[Data items]

(** The copy loop of [fat32_write], once more: what it leaves in the
    sectors of the file. *)
Lemma fat32_write_loop_data (n : nat) :
  forall (src : list Z) (size total pos cluster start : Z) (final : list Z)
         (f f' : fat32_file_t) (w w' : world) (r : Z * Z),
    volume_ok w -> file_chain w start final ->
    size <= strlen src ->
    0 <= total <= size -> 0 <= pos ->
    pos + (size - total) <= Z.of_nat (length final) * bytes_per_cluster w ->
    pos + (size - total) < 2 ^ 32 ->
    (total < size ->
     final !! Z.to_nat (pos / bytes_per_cluster w) = Some cluster) ->
    (forall q s, 0 <= q -> file_sector w final q = Some s ->
                 length s = 512%nat) ->
    fat32_write_loop n src size total pos cluster (f, w) = Ret r (f', w') ->
    (forall q, pos <= q < pos + (size - total) ->
       is_Some (file_sector w' final q)
       /\ file_byte w' final q
          = Z.land (nth (Z.to_nat (total + (q - pos))) src 0) 0xFF)
    /\ (forall q, 0 <= q -> ~ (pos <= q < pos + (size - total)) ->
          (is_Some (file_sector w final q) ->
           is_Some (file_sector w' final q))
          /\ file_byte w' final q = file_byte w final q)
    /\ (forall q s, 0 <= q -> file_sector w' final q = Some s ->
                    length s = 512%nat)
    /\ (forall b,
          (forall c j, c ∈ final ->
                       0 <= j < sectors_per_cluster (boot_sector w) ->
                       b <> data_block w c j) ->
          sd_blocks (card w') !! b = sd_blocks (card w) !! b).
Proof.
  induction n as [|n IH];
    intros src size total pos cluster start final f f' w w' r
           Hok Hc Hsrc Htot Hpos Hcover Hfit Hcl H512 Hrun.
  - cbn [fat32_write_loop] in Hrun.
    destruct (Z.ltb_spec total size); [discriminate|]. cbn in Hrun.
    injection Hrun as <- <- <-.
    split; [intros q Hq; lia|]. split; [done|]. split; [done|]. done.
  - cbn [fat32_write_loop] in Hrun.
    destruct (Z.ltb_spec total size) as [Hlt|Hge]; cbn [negb] in Hrun.
    2:{ injection Hrun as <- <- <-.
        split; [intros q Hq; lia|]. split; [done|]. split; [done|]. done. }
    specialize (Hcl Hlt).
    cbv [bind get_world liftw cluster_to_sector get ret] in Hrun.
    world_simpl.
    match type of Hrun with
    | context [read_sector ?s w] => set (sec := s) in *
    end.
    destruct (read_sector sec w) as [[] w1| |] eqn:Hread; try discriminate.
    apply read_sector_inv in Hread as (s1 & Hs1 & ->).
    cbv [modify] in Hrun. world_simpl.
    match type of Hrun with
    | context [write_sector sec ?b _] => set (buf := b) in *
    end.
    match type of Hrun with
    | context [write_sector sec buf ?x] =>
        change x with (set_sector_buffer buf w) in Hrun
    end.
    destruct (write_sector sec buf (set_sector_buffer buf w))
      as [[] w2| |] eqn:Hwrite; try discriminate.
    world_simpl.
    pose proof Hok as (_ & Hlay & _).
    pose proof Hlay as (Hspc & Hbpc & _).
    match type of Hrun with
    | context [total + ?b <? size] => set (btw := b) in *
    end.
    destruct (bytes_to_write_range (sectors_per_cluster (boot_sector w))
                pos (size - total) Hspc Hpos ltac:(lia))
      as (Hbtw & Hin & Hsic).
    rewrite <- Hbpc in Hbtw, Hin, Hsic.
    unfold FAT32_SECTOR_SIZE, SD_BLOCK_SIZE in btw, sec. fold btw in Hbtw, Hin.
    assert (Hbpos : 0 < bytes_per_cluster w) by lia.
    assert (Hrange : in_range w cluster).
    { destruct Hc as (_ & _ & Hr). rewrite Forall_forall in Hr.
      apply Hr. by eapply list_elem_of_lookup_2. }
    assert (Hstep : fat_step [] w w2).
    { apply (fat_step_trans [] [] w (set_sector_buffer buf w));
        [by apply fat_step_buffer|].
      apply (fat_step_write_sector _ _ sec buf);
        [by apply volume_ok_buffer | | done].
      left. by apply (cluster_sector_in_data w Hlay cluster). }
    pose proof Hstep as (Hok2 & Hvol2 & _).
    pose proof (volume_of_bytes_per_cluster _ _ Hvol2) as Hbpc2.
    pose proof (file_chain_fat_step _ _ _ _ Hstep Hc) as Hc2.
    apply write_sector_inv in Hwrite.
    assert (Hw2 : w2 = sector_written w cluster pos buf)
      by (rewrite Hwrite; reflexivity).
    clear Hwrite. subst w2.
    set (w2 := sector_written w cluster pos buf) in *.
    set (bis := (pos mod bytes_per_cluster w) mod 512) in *.
    set (data := take (Z.to_nat btw) (drop (Z.to_nat total) src)) in *.
    assert (Hbis : 0 <= bis < 512) by (apply Z.mod_pos_bound; lia).
    assert (Hroom : bis + btw <= 512).
    { subst btw. fold bis. destruct (Z.ltb_spec (size - total) (512 - bis));
        lia. }
    assert (Hs1' : file_sector w final pos = Some s1).
    { unfold file_sector. rewrite Hcl. exact Hs1. }
    assert (Hlen1 : length s1 = 512%nat) by (by apply (H512 pos)).
    assert (Hdatalen : Z.of_nat (length data) = btw).
    { subst data. unfold strlen in Hsrc.
      rewrite length_take, length_drop. lia. }
    assert (Hlenbuf : length buf = 512%nat).
    { subst buf. by rewrite length_store_bytes. }
    assert (Hnth : forall k, 0 <= k < btw ->
              nth (Z.to_nat k) data 0 = nth (Z.to_nat (total + k)) src 0).
    { intros k Hk. subst data. rewrite !nth_lookup.
      rewrite lookup_take_lt by lia. rewrite lookup_drop.
      do 2 f_equal. lia. }
    assert (Hsame : forall q, 0 <= q ->
              q / bytes_per_cluster w = pos / bytes_per_cluster w ->
              (q mod bytes_per_cluster w) / 512
              = (pos mod bytes_per_cluster w) / 512 ->
              file_sector w2 final q = Some buf
              /\ file_sector w final q = Some s1
              /\ (q mod bytes_per_cluster w) mod 512 = bis + (q - pos)).
    { intros q Hq Hqc Hqs.
      split; [by apply (file_sector_written_same w final cluster pos buf)|].
      split.
      - unfold file_sector, FAT32_SECTOR_SIZE, SD_BLOCK_SIZE.
        rewrite Hqc, Hcl, Hqs. exact Hs1.
      - pose proof (sector_offsets (bytes_per_cluster w) pos q Hbpos
                      (eq_sym Hqc) (eq_sym Hqs)). subst bis. lia. }
    assert (F1 : forall q, pos <= q < pos + btw ->
              file_sector w2 final q = Some buf
              /\ file_byte w2 final q
                 = Z.land (nth (Z.to_nat (total + (q - pos))) src 0) 255).
    { intros q Hq.
      destruct (same_sector (sectors_per_cluster (boot_sector w)) pos
                  (q - pos) Hspc Hpos ltac:(lia)) as (Hqc & Hqs & Hqb).
      { rewrite <- Hbpc. fold bis. lia. }
      rewrite <- Hbpc in Hqc, Hqs, Hqb.
      replace (pos + (q - pos)) with q in Hqc, Hqs, Hqb by lia.
      destruct (Hsame q ltac:(lia) Hqc Hqs) as (Hw2 & _ & Hoff).
      split; [done|].
      unfold file_byte. rewrite Hbpc2, Hw2. cbn [default from_option id].
      unfold FAT32_SECTOR_SIZE, SD_BLOCK_SIZE. rewrite Hoff.
      subst buf. unfold FAT32_SECTOR_SIZE, SD_BLOCK_SIZE. fold bis.
      rewrite byte_at_store_bytes by lia.
      destruct (Z.leb_spec bis (bis + (q - pos))); [|lia].
      destruct (Z.ltb_spec (bis + (q - pos)) (bis + Z.of_nat (length data)));
        [|lia].
      cbn [andb]. replace (bis + (q - pos) - bis) with (q - pos) by lia.
      rewrite Hnth by lia. reflexivity. }
    assert (F2 : forall q, 0 <= q -> ~ (pos <= q < pos + btw) ->
              (is_Some (file_sector w final q) ->
               is_Some (file_sector w2 final q))
              /\ file_byte w2 final q = file_byte w final q).
    { intros q Hq Hout.
      destruct (Z.eq_dec (q / bytes_per_cluster w)
                         (pos / bytes_per_cluster w)) as [Hqc|Hqc];
        [destruct (Z.eq_dec ((q mod bytes_per_cluster w) / 512)
                            ((pos mod bytes_per_cluster w) / 512))
           as [Hqs|Hqs]|].
      - destruct (Hsame q Hq Hqc Hqs) as (Hw2 & Hw & Hoff).
        split; [intros _; by rewrite Hw2|].
        unfold file_byte. rewrite Hbpc2, Hw2, Hw. cbn [default from_option id].
        unfold FAT32_SECTOR_SIZE, SD_BLOCK_SIZE. rewrite Hoff.
        assert (Hiq : 0 <= bis + (q - pos)).
        { rewrite <- Hoff. apply Z.mod_pos_bound. lia. }
        subst buf. unfold FAT32_SECTOR_SIZE, SD_BLOCK_SIZE. fold bis.
        rewrite byte_at_store_bytes by lia.
        destruct (Z.leb_spec bis (bis + (q - pos)));
          destruct (Z.ltb_spec (bis + (q - pos))
                               (bis + Z.of_nat (length data)));
          cbn [andb]; try reflexivity. lia.
      - unfold file_byte. rewrite Hbpc2.
        rewrite <- (file_sector_written_other w start final cluster pos buf
                      Hok Hc Hpos Hcl q Hq) by tauto.
        split; done.
      - unfold file_byte. rewrite Hbpc2.
        rewrite <- (file_sector_written_other w start final cluster pos buf
                      Hok Hc Hpos Hcl q Hq) by tauto.
        split; done. }
    assert (F3 : forall q s, 0 <= q -> file_sector w2 final q = Some s ->
                             length s = 512%nat).
    { intros q s Hq Hs.
      destruct (Z.eq_dec (q / bytes_per_cluster w)
                         (pos / bytes_per_cluster w)) as [Hqc|Hqc];
        [destruct (Z.eq_dec ((q mod bytes_per_cluster w) / 512)
                            ((pos mod bytes_per_cluster w) / 512))
           as [Hqs|Hqs]|].
      - destruct (Hsame q Hq Hqc Hqs) as (Hw2 & _).
        rewrite Hw2 in Hs. by injection Hs as <-.
      - unfold w2 in Hs.
        rewrite (file_sector_written_other w start final cluster pos buf
                   Hok Hc Hpos Hcl q Hq) in Hs by tauto.
        by apply (H512 q).
      - unfold w2 in Hs.
        rewrite (file_sector_written_other w start final cluster pos buf
                   Hok Hc Hpos Hcl q Hq) in Hs by tauto.
        by apply (H512 q). }
    assert (F4 : forall b,
              (forall c j, c ∈ final ->
                           0 <= j < sectors_per_cluster (boot_sector w) ->
                           b <> data_block w c j) ->
              sd_blocks (card w2) !! b = sd_blocks (card w) !! b).
    { intros b Hb. subst w2. unfold sector_written. world_simpl.
      apply lookup_insert_ne. apply not_eq_sym. apply Hb; [|done].
      by eapply list_elem_of_lookup_2. }
    rewrite (u32_small (pos + btw)) in Hrun by lia.
    destruct (advance_in_cluster (bytes_per_cluster w) pos btw
                Hbpos Hpos ltac:(lia) Hin) as [Hfull Hpart].
    assert (Hdone : forall (g : fat32_file_t) (s3 : sector) (c : Z),
               (total + btw < size ->
                final !! Z.to_nat ((pos + btw) / bytes_per_cluster w)
                = Some c) ->
               fat32_write_loop n src size (total + btw) (pos + btw) c
                                (g, set_sector_buffer s3 w2) = Ret r (f', w') ->
               (forall q, pos <= q < pos + (size - total) ->
                  is_Some (file_sector w' final q)
                  /\ file_byte w' final q
                     = Z.land (nth (Z.to_nat (total + (q - pos))) src 0) 255)
               /\ (forall q, 0 <= q -> ~ (pos <= q < pos + (size - total)) ->
                     (is_Some (file_sector w final q) ->
                      is_Some (file_sector w' final q))
                     /\ file_byte w' final q = file_byte w final q)
               /\ (forall q s, 0 <= q -> file_sector w' final q = Some s ->
                               length s = 512%nat)
               /\ (forall b,
                     (forall c j, c ∈ final ->
                        0 <= j < sectors_per_cluster (boot_sector w) ->
                        b <> data_block w c j) ->
                     sd_blocks (card w') !! b = sd_blocks (card w) !! b)).
    { intros g s3 c Hc3 Hloop.
      apply (IH _ _ _ _ _ start final) in Hloop as (A & C & F & G);
        [ | by apply volume_ok_buffer | by apply file_chain_buffer
          | done | lia | lia
          | change (bytes_per_cluster (set_sector_buffer s3 w2))
              with (bytes_per_cluster w); lia
          | lia
          | exact Hc3
          | exact F3 ].
      split; [|split; [|split]].
      - intros q Hq. destruct (Z.lt_ge_cases q (pos + btw)) as [Hlo|Hhi].
        + destruct (C q ltac:(lia) ltac:(lia)) as [Cp Cb].
          destruct (F1 q ltac:(lia)) as [F1s F1b].
          split; [apply Cp; change (is_Some (file_sector w2 final q));
                  by rewrite F1s|].
          rewrite Cb. exact F1b.
        + destruct (A q ltac:(lia)) as [Ap Ab]. split; [done|].
          rewrite Ab. do 3 f_equal. lia.
      - intros q Hq Hout.
        destruct (C q Hq ltac:(lia)) as [Cp Cb].
        destruct (F2 q Hq ltac:(lia)) as [Fp Fb].
        split; [intros Hs; apply Cp; by apply Fp|].
        rewrite Cb. exact Fb.
      - exact F.
      - intros b Hb. rewrite G; [by apply F4|]. exact Hb. }
    destruct (Z.eqb_spec ((pos + btw) mod bytes_per_cluster w) 0)
      as [Hz|Hnz];
      destruct (Z.ltb_spec (total + btw) size) as [Hmore|Hend];
      cbn [andb] in Hrun.
    + cbv beta in Hrun. cbn [fst snd] in Hrun. unfold try in Hrun.
      destruct (read_cluster_fat_entry cluster w2) as [next w3| |] eqn:Hread;
        try discriminate.
      apply read_cluster_fat_entry_inv in Hread as (Hnext & s3 & ->).
      destruct (Z.ltb_spec next FAT32_FAT_ENTRY_EOC); [|discriminate].
      cbv [modify_file] in Hrun. cbn [fst snd] in Hrun.
      apply Hdone in Hrun; [done|].
      intros _.
      assert (Hfull' : pos mod bytes_per_cluster w + btw
                       = bytes_per_cluster w).
      { destruct (Z.lt_ge_cases (pos mod bytes_per_cluster w + btw)
                                (bytes_per_cluster w)) as [Hl|Hg]; [|lia].
        destruct (Hpart Hl) as [Hm _].
        pose proof (Z.mod_pos_bound pos (bytes_per_cluster w) Hbpos). lia. }
      destruct (Hfull Hfull') as [_ Hdiv]. rewrite Hdiv.
      assert (Hq : 0 <= pos / bytes_per_cluster w)
        by (apply Z.div_pos; lia).
      assert (Hlen : (pos + btw) / bytes_per_cluster w
                     < Z.of_nat (length final)).
      { apply Z.div_lt_upper_bound; [lia|]. nia. }
      rewrite Hdiv in Hlen.
      replace (Z.to_nat (pos / bytes_per_cluster w + 1))
        with (S (Z.to_nat (pos / bytes_per_cluster w))) by lia.
      destruct (lookup_lt_is_Some_2 final
                  (S (Z.to_nat (pos / bytes_per_cluster w))))
        as [c' Hc']; [lia|].
      destruct Hc2 as ((_ & Hl2 & _) & _).
      destruct (linked_step w2 final _ cluster c' Hl2 Hcl Hc') as [Hfat _].
      rewrite Hfat in Hnext. by injection Hnext as <-.
    + apply (Hdone f buf cluster); [lia|]. exact Hrun.
    + apply (Hdone f buf cluster); [|exact Hrun].
      intros _.
      destruct (Z.lt_ge_cases (pos mod bytes_per_cluster w + btw)
                              (bytes_per_cluster w)) as [Hl|Hg].
      * destruct (Hpart Hl) as [_ ->]. done.
      * destruct (Hfull ltac:(lia)) as [Hm _]. lia.
    + apply (Hdone f buf cluster); [lia|]. exact Hrun.
Qed.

What you will do
If a line of the data holds the string "Hfull", list it.

Result for this exercise
                Hbpos Hpos ltac:(lia) Hin) as [Hfull Hpart].
      assert (Hfull' : pos mod bytes_per_cluster w + btw
      destruct (Hfull Hfull') as [_ Hdiv]. rewrite Hdiv.
      * destruct (Hfull ltac:(lia)) as [Hm _]. lia.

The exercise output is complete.